Problem description →
What you return must be an exact copy of the lines in the listing below between the line holding "(** [os.walk(top)], top" and the line holding "directories the same", inclusive, and nothing more.

== == ==

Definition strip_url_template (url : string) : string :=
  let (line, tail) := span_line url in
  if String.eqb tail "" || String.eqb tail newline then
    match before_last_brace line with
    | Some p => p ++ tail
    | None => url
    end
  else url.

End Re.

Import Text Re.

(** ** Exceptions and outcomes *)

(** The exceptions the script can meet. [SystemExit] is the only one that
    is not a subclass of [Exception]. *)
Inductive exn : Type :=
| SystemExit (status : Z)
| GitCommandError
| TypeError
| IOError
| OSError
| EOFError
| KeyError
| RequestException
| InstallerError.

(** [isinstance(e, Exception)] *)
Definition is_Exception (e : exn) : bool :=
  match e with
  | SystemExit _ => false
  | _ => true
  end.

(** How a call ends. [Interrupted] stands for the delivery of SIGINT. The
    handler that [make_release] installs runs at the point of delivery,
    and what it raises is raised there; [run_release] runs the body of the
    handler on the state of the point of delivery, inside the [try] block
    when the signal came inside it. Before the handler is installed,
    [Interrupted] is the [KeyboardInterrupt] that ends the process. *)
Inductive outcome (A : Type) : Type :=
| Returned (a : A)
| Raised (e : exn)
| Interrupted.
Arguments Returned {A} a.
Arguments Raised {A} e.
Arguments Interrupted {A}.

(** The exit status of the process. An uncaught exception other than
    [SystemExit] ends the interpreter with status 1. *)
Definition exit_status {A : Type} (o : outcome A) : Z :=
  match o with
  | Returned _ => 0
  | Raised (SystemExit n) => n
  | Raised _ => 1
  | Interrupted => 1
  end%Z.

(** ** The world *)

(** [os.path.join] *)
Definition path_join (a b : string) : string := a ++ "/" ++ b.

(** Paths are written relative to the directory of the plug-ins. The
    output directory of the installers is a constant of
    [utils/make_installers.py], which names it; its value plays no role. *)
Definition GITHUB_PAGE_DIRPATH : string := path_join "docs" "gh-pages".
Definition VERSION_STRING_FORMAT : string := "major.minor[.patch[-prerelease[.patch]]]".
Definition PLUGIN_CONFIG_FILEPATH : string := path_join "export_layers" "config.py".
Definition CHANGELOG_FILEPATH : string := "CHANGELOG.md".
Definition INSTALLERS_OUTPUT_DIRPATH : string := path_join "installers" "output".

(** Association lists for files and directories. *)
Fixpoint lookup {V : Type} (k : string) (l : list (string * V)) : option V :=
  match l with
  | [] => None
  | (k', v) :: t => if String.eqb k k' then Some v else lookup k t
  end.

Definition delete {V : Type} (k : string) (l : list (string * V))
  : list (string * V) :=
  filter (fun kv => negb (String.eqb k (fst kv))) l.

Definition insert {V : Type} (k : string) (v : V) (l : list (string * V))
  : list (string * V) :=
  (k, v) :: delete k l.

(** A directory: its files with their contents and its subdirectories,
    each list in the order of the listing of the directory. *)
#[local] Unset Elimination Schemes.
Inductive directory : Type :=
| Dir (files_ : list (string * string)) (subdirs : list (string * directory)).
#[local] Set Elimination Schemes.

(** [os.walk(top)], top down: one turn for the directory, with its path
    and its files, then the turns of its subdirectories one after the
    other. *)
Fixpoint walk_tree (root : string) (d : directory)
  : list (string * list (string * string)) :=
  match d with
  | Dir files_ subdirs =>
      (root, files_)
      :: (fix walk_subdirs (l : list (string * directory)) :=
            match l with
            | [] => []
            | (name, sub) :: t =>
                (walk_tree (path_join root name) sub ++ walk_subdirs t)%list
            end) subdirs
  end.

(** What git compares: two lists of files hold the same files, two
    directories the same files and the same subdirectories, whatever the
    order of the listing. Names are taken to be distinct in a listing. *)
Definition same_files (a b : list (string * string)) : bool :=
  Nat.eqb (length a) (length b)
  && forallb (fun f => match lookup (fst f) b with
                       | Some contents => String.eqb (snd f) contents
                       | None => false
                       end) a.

== == ==

Answer →
(** [os.walk(top)], top down: one turn for the directory, with its path
    and its files, then the turns of its subdirectories one after the
    other. *)
Fixpoint walk_tree (root : string) (d : directory)
  : list (string * list (string * string)) :=
  match d with
  | Dir files_ subdirs =>
      (root, files_)
      :: (fix walk_subdirs (l : list (string * directory)) :=
            match l with
            | [] => []
            | (name, sub) :: t =>
                (walk_tree (path_join root name) sub ++ walk_subdirs t)%list
            end) subdirs
  end.

(** What git compares: two lists of files hold the same files, two
    directories the same files and the same subdirectories, whatever the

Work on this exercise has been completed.